[Saved entries]
Lemma settle_proceeds a d w :
  DriverLaw.is_running (phase d) = true → runs a d → source_index d = None → interpretation d = None →
  quiet d → flow (settle_turn d w a) = Loop_Again → proceeds (after (settle_turn d w a)).
Proof.
  intros Hp Hr Hix Hi Hq. unfold settle_turn.
  destruct (next_row d) as [[index row]|] eqn:Hn.
  - destruct (next_row_offer _ _ _ Hn) as [Hl _].
    unfold vec_remove. rewrite Hl. cbn [mbind option_bind].
    destruct row as [s|s|s]; [| |done].
    + intros _. eapply (proceeds_running a); [done| |by eapply quiet_slots; [..|exact Hq]].
      destruct Hr as [[] ? ? ? ? ?]. by split; [split|..].
    + unfold await_source_turn, insert_row. cbn [settlements set_settlements].
      rewrite (vec_insert_removed _ _ _ _ Hl). cbn [mbind option_bind].
      change (set_settlements ?x (set_settlements _ d)) with (set_settlements x d).
      set (d0 := set_settlements _ d).
      assert (runs a d0) as Hr0.
      { destruct Hr as [Hc ? ? Hoff ? ?].
        split; [by eapply carries_slots; [..|exact Hc]|done|done|exact Hoff|done|done]. }
      destruct (request Call_NextSource next_source d0 w a) as [[[d1 w1] cs] [failures|]] eqn:Hreq; [|done].
      apply request_proceeds in Hreq as ((a1 & Hf) & Hin & Hph);
        [|apply next_source_completes|done|done|done|done|by eapply quiet_slots; [..|exact Hq]].
      pose proof (asked_proceeds _ _ w1 cs failures Hf Hin) as [Hret Hgo].
      destruct (ingress d1) as [[[event|]|req]|] eqn:Hing.
      2: { intros _.
        assert (proceeds (receive_execution_failures failures
          (reject (Error_Settlement Failure_SourceClosed) (set_ingress None d1)))) as Hend.
        { eapply (proceeds_failures a1).
          - eapply carries_verdict; [apply verdict_reject, verdict_refl|].
            eapply carries_slots; [..|apply (folding_carries _ _ Hf)]; done.
          - apply idle_leavable, Hf.
          - apply quiet_reject; [done|]. eapply quiet_slots; [..|apply (folding_quiet _ _ Hf)]; done.
          - rewrite phase_execution_failures; [done|apply phase_reject].
          - intros _. apply disposition_reject. }
        rewrite phase_execution_failures in * by apply phase_reject. done. }
      all: destruct (is_Retiring (phase (receive_execution_failures failures d1))) eqn:Hr1;
        [by intros _; apply Hret|];
        destruct (Hgo eq_refl) as (Hs & Heq & Hfold).
      1: { rewrite Heq, Hing. exact Hfold. }
      1: { rewrite Heq, Hing. exact Hfold. }
      by destruct Hs.
  - destruct (is_SettlingInitialization (phase d)) eqn:Hs.
    + unfold publish_turn. destruct (publish w a) as [[w1 a1] publication] eqn:Ho.
      apply publish_completes in Ho as Hid; [|apply Hr]. intros _. cbn [after iterate].
      destruct Hr as [Hc ? Hrec Hoff Hing Hdec].
      assert (carries a1 (set_active (Some a1) d)) as Hc1 by by eapply carries_with; [..|exact Hc].
      assert (quiet (set_active (Some a1) d)) as Hq1 by by eapply quiet_slots; [..|exact Hq].
      destruct publication as [[[]|req]|payload].
      * eapply (proceeds_running a1); [done| |by eapply quiet_slots; [..|exact Hq]].
        split; [by eapply carries_with; [..|exact Hc]|done|done|exact Hoff|done|exact Hdec].
      * eapply proceeds_complete; [done|by apply idle_leavable|done].
      * eapply proceeds_reject; [done|by apply idle_leavable|done|done].
    + unfold ordinary_turn.
      destruct (request Call_Next next d w a) as [[[d1 w1] cs] [failures|]] eqn:Hreq; [|done].
      apply request_proceeds in Hreq as ((a1 & Hf) & Hin & Hph); [|apply next_completes|done..].
      pose proof (asked_proceeds _ _ w1 cs failures Hf Hin) as [Hret Hgo].
      destruct (is_Retiring (phase (receive_execution_failures failures d1))) eqn:Hr1;
        [by intros _; apply Hret|].
      destruct (Hgo eq_refl) as (Hsome & Heq & Hfold). rewrite Heq. exact Hfold.
Qed.

Lemma running_proceeds a d w :
  DriverLaw.is_running (phase d) = true → runs a d → quiet d →
  flow (running_turn d w) = Loop_Again → proceeds (after (running_turn d w)).
Proof.
  intros Hp Hr Hq. unfold running_turn. destruct (classify d) as [d1 go] eqn:Hc.
  pose proof (classify_proceeds _ _ _ _ Hp Hr Hq Hc) as Hcp.
  destruct go; [|done]. destruct Hcp as (Hp1 & Hr1 & Hq1 & Hi1). cbn [negb].
  rewrite (carries_active _ _ (runs_carries _ _ Hr1)).
  destruct (source_index d1) as [index|] eqn:Hix.
  - by apply offer_proceeds.
  - by apply settle_proceeds.
Qed.

Lemma empty_slots d d' :
  active d' = active d → activation d' = activation d → interpretation d' = interpretation d →
  source_input d' = source_input d → source_received d' = source_received d →
  source_index d' = source_index d → ingress d' = ingress d → settlements d' = settlements d →
  retirement_input d' = retirement_input d → empty d → empty d'.
Proof. intros H1 H2 H3 H4 H5 H6 H7 H8 H9 []. split; try congruence. Qed.

Lemma empty_verdict d d' : verdict d d' → empty d → empty d'.
Proof. intros []; [done|]. by apply empty_slots. Qed.

Lemma prepared_proceeds d w :
  abides d → quiet d → phase d = Prepared → proceeds (after (prepared_turn d w)).
Proof.
  intros Ha Hq Hp.
  inversion Ha as [e _ Hem He Hf Hacts Hres Hdisp| | a Hrun | | |]; try congruence.
  2: { by rewrite Hp in Hrun. }
  unfold prepared_turn. destruct (initialize _) as [b folded].
  set (d1 := set_behavior b (set_phase Activating d)).
  assert (∀ error, honoured error → proceeds (reject error d1)) as Hrej.
  { intros error He'. pose proof (verdict_reject d1 d1 error (verdict_refl d1)) as Hv. split.
    - apply (abides_retiring_prepared _ e); [apply phase_reject| | | | |apply disposition_reject].
      + eapply empty_verdict; [exact Hv|]. by eapply empty_slots; [..|exact Hem].
      + by destruct Hv.
      + replace (actions (reject error d1)) with (@None Actions); [by apply fresh_held|by destruct Hv].
      + by destruct Hv.
    - apply quiet_reject; [done|]. by eapply quiet_slots; [..|exact Hq]. }
  destruct folded as [acts|error|payload]; [|by apply Hrej..].
  split; [|by eapply quiet_slots; [..|exact Hq]].
  eapply (abides_activating _ e acts); try done. by eapply empty_slots; [..|exact Hem].
Qed.

Lemma activating_proceeds d w :
  abides d → quiet d → phase d = Activating →
  flow (activating_turn d w) = Loop_Again → proceeds (after (activating_turn d w)).
Proof.
  intros Ha Hq Hp.
  inversion Ha as [|e a _ Hem He Hf Hacts Hdec Hres Hdisp|a Hrun| | |]; try congruence.
  2: { by rewrite Hp in Hrun. }
  unfold activating_turn. rewrite He, Hacts, (empty_activation _ Hem).
  destruct (activate w (Some e) (Some a) None) as [[w1 [[env1 acts1] act1]] run] eqn:Ho.
  apply activate_completes in Ho; [|done].
  destruct (receive_operation run) as [[reply failures]|] eqn:Hrun; [|done]. intros _.
  destruct (completes_received _ _ _ _ _ Ho Hrun) as
    [(-> & -> & [(a1 & i & -> & Hid) | (error & r & ->)]) | ((e' & -> & Hh & ->) & Hne)];
    cbn [is_some orb negb].
  - change (phase (set_interpretation _ _)) with (phase d). rewrite Hp. cbn [is_Retiring after iterate].
    match goal with |- proceeds (receive_activation_failures _ ?d1) => set (d2 := d1) end.
    assert (runs a1 d2) as Hr.
    { destruct Hem as [? ? ? (? & ? & ?) ? ? ?]. split; try done.
      - split; try done. intros [x Hx]. cbn in Hx. congruence.
      - intros [x Hx]. cbn in Hx. congruence. }
    assert (quiet d2) as Hq2 by by eapply quiet_slots; [..|exact Hq].
    eapply (proceeds_verdict a1 d2); [done|exact Hr| |by apply quiet_activation_failures].
    apply verdict_activation_failures, verdict_refl.
  - cbn [after iterate].
    match goal with |- proceeds (receive_activation_failures _ (reject _ ?d1)) => set (d2 := d1) end.
    assert (verdict d2 (receive_activation_failures failures (reject (Error_Activation error) d2))) as Hv
      by apply verdict_activation_failures, verdict_reject, verdict_refl.
    split.
    + apply abides_rejected.
      * apply phase_activation_failures, phase_reject.
      * eapply empty_verdict; [exact Hv|]. destruct Hem. by split.
      * by destruct Hv.
      * by destruct Hv.
      * by destruct Hv.
      * eapply disposition_verdict; [|apply disposition_reject].
        apply verdict_activation_failures, verdict_refl.
    + apply quiet_activation_failures, quiet_reject; [done|]. by eapply quiet_slots; [..|exact Hq].
  - match goal with |- proceeds (after (iterate (contract_failed (receive_activation_failures _ ?d1)) _ _)) =>
      set (d2 := d1) end.
    destruct failures as [|p l]; [done|].
    pose proof (verdict_activation_failures d2 d2 (p :: l) (verdict_refl d2)) as Hv.
    assert (phase (receive_activation_failures (p :: l) d2) = Retiring) as Hret
      by apply (phase_activation_failures l), phase_reject.
    unfold contract_failed. rewrite Hret. cbn [is_Retiring after iterate].
    assert (quiet d2) as Hq2 by by eapply quiet_slots; [..|exact Hq].
    split; [|by apply quiet_activation_failures].
    apply (abides_retiring_prepared _ e'); [done| | | | |].
    + eapply empty_verdict; [exact Hv|]. destruct Hem. by split.
    + by destruct Hv.
    + by destruct Hv.
    + by destruct Hv.
    + eapply disposition_verdict; [|apply (disposition_reject (Error_ActivationPanicked p) d2)].
      apply (verdict_activation_failures _ _ l), verdict_refl.
Qed.

(** An uninterrupted run stays in order. *)
Lemma drive_step_proceeds d w :
  proceeds d → flow (drive_step d w) = Loop_Again → proceeds (after (drive_step d w)).
Proof.
  intros [Ha Hq]. unfold drive_step.
  destruct (phase d) eqn:Hp.
  - intros _. by apply prepared_proceeds.
  - by apply activating_proceeds.
  - inversion Ha as [| |a Hrun Hr| | |]; try congruence. by eapply running_proceeds.
  - inversion Ha as [| |a Hrun Hr| | |]; try congruence. by eapply running_proceeds.
  - inversion Ha as [| |a Hrun Hr| | |]; try congruence. by eapply running_proceeds.
  - unfold retiring_turn. destruct (_ && _); [done|].
    destruct (gather_retirement d) as [d1|]; [|done].
    destruct (environment d1), (active d1), (residual d1); try done.
    + unfold retire_prepared_turn. destruct (retire_prepared _ _ _ _) as [[? [[? ?] ?]] run].
      by destruct (receive_operation run) as [[? ?]|].
    + unfold retire_active_turn.
      destruct (retire_active _ _ _ _ _ _ _ _ _) as [[? [[[[[[[? ?] ?] ?] ?] ?] ?] ?]] run].
      by destruct (receive_operation run) as [[? ?]|].
  - done.
Qed.

(** What the driver hands over at the end of an uninterrupted run: the complete
    retirement, or an owner whose retirement unwound. *)
Definition retired_or_unwound d : Prop :=
  quiet d ∧
  ((∃ retirement, receive_owner d = Ok retirement) ∨
   ∃ payload, Error_RetirementPanicked payload ∈ additional_failures d).

Lemma receive_owner_ready d r disp :
  environment d = None → active d = None → actions d = None → activation d = None →
  interpretation d = None → source_input d = None → source_received d = None →
  source_index d = None → settlements d = [] → ingress d = None → retirement_input d = None →
  residual d = Some r → disposition d = Some disp → ∃ retirement, receive_owner d = Ok retirement.
Proof.
  intros H1 H2 H3 H4 H5 H6 H7 H8 H9 H10 H11 H12 H13. unfold receive_owner, ready.
  rewrite H1, H2, H3, H4, H5, H6, H7, H8, H9, H10, H11, H12, H13. cbn. eauto.
Qed.

Lemma unwound_failures d p l :
  quiet d → retired_or_unwound (receive_retirement_failures (p :: l) d).
Proof.
  intros Hq. split; [by apply quiet_retirement_failures|]. right. exists p.
  cbn. apply elem_of_app. right. apply list_elem_of_here.
Qed.

Lemma retires_prepared e d w :
  empty d → environment d = Some e → held e (actions d) → residual d = None →
  is_Some (disposition d) → quiet d → flow (retire_prepared_turn d w) = Loop_Return →
  retired_or_unwound (after (retire_prepared_turn d w)).
Proof.
  intros Hem He Hh Hres [disp Hdisp] Hq. unfold retire_prepared_turn.
  cbn [environment actions residual set_phase]. rewrite He, Hres.
  destruct (retire_prepared w (Some e) (actions d) None) as [[w1 [[env1 acts1] r1]] run] eqn:Ho.
  apply retire_prepared_completes in Ho; [|done].
  destruct (receive_operation run) as [[reply failures]|] eqn:Hrun; [|done]. intros _.
  cbn [after finish]. match goal with |- retired_or_unwound (_ _ ?d1) => set (d2 := d1) end.
  assert (quiet d2) as Hq2 by by eapply quiet_slots; [..|exact Hq].
  destruct failures as [|p l]; [|by apply unwound_failures].
  destruct (completes_received _ _ _ _ _ Ho Hrun) as [(-> & -> & [r ->]) | [_ Hne]]; [|done].
  split; [by apply quiet_retirement_failures|]. left.
  destruct Hem as [? ? ? (? & ? & ?) ? ? ?]. by apply (receive_owner_ready _ r disp).
Qed.

Lemma retires_active a d w rows :
  carries a (set_retirement_input None d) → leavable a → retirement_input d = Some rows →
  source_input d = None → settlements d = [] → is_Some (disposition d) → quiet d →
  flow (retire_active_turn d w) = Loop_Return →
  retired_or_unwound (after (retire_active_turn d w)).
Proof.
  intros Hc Hl Hrows Hin Hset [disp Hdisp] Hq. unfold retire_active_turn.
  destruct Hc as [He Ha Hacts Hact _ _ Hres].
  cbn [active environment actions activation residual set_retirement_input] in He, Ha, Hacts, Hact, Hres.
  cbn [active actions interpretation source_received source_index ingress retirement_input residual set_phase].
  rewrite Ha, Hacts, Hrows, Hres.
  destruct (retire_active _ _ _ _ _ _ _ _ _) as [[w1 slots] run] eqn:Ho.
  apply retire_active_completes in Ho; [|done].
  destruct slots as [[[[[[[act1 acts1] i1] rec1] ix1] ing1] own1] r1].
  destruct (receive_operation run) as [[reply failures]|] eqn:Hrun; [|done]. intros _.
  cbn [after finish]. match goal with |- retired_or_unwound (_ _ ?d1) => set (d2 := d1) end.
  assert (quiet d2) as Hq2 by by eapply quiet_slots; [..|exact Hq].
  destruct failures as [|p l]; [|by apply unwound_failures].
  destruct (completes_received _ _ _ _ _ Ho Hrun) as [[r Heq] | [_ Hne]]; [|done].
  injection Heq as -> -> -> -> -> -> -> ->.
  split; [by apply quiet_retirement_failures|]. left. by apply (receive_owner_ready _ r disp).
Qed.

About this task:
Above are the records. Print exactly, and only, the lines from the line with "- by apply offer_proceeds." to the line with "- apply (abides_retiring_prepared", both inclusive.

Task solution:
  - by apply offer_proceeds.
  - by apply settle_proceeds.
Qed.

Lemma empty_slots d d' :
  active d' = active d → activation d' = activation d → interpretation d' = interpretation d →
  source_input d' = source_input d → source_received d' = source_received d →
  source_index d' = source_index d → ingress d' = ingress d → settlements d' = settlements d →
  retirement_input d' = retirement_input d → empty d → empty d'.
Proof. intros H1 H2 H3 H4 H5 H6 H7 H8 H9 []. split; try congruence. Qed.

Lemma empty_verdict d d' : verdict d d' → empty d → empty d'.
Proof. intros []; [done|]. by apply empty_slots. Qed.

Lemma prepared_proceeds d w :
  abides d → quiet d → phase d = Prepared → proceeds (after (prepared_turn d w)).
Proof.
  intros Ha Hq Hp.
  inversion Ha as [e _ Hem He Hf Hacts Hres Hdisp| | a Hrun | | |]; try congruence.
  2: { by rewrite Hp in Hrun. }
  unfold prepared_turn. destruct (initialize _) as [b folded].
  set (d1 := set_behavior b (set_phase Activating d)).
  assert (∀ error, honoured error → proceeds (reject error d1)) as Hrej.
  { intros error He'. pose proof (verdict_reject d1 d1 error (verdict_refl d1)) as Hv. split.
    - apply (abides_retiring_prepared _ e); [apply phase_reject| | | | |apply disposition_reject].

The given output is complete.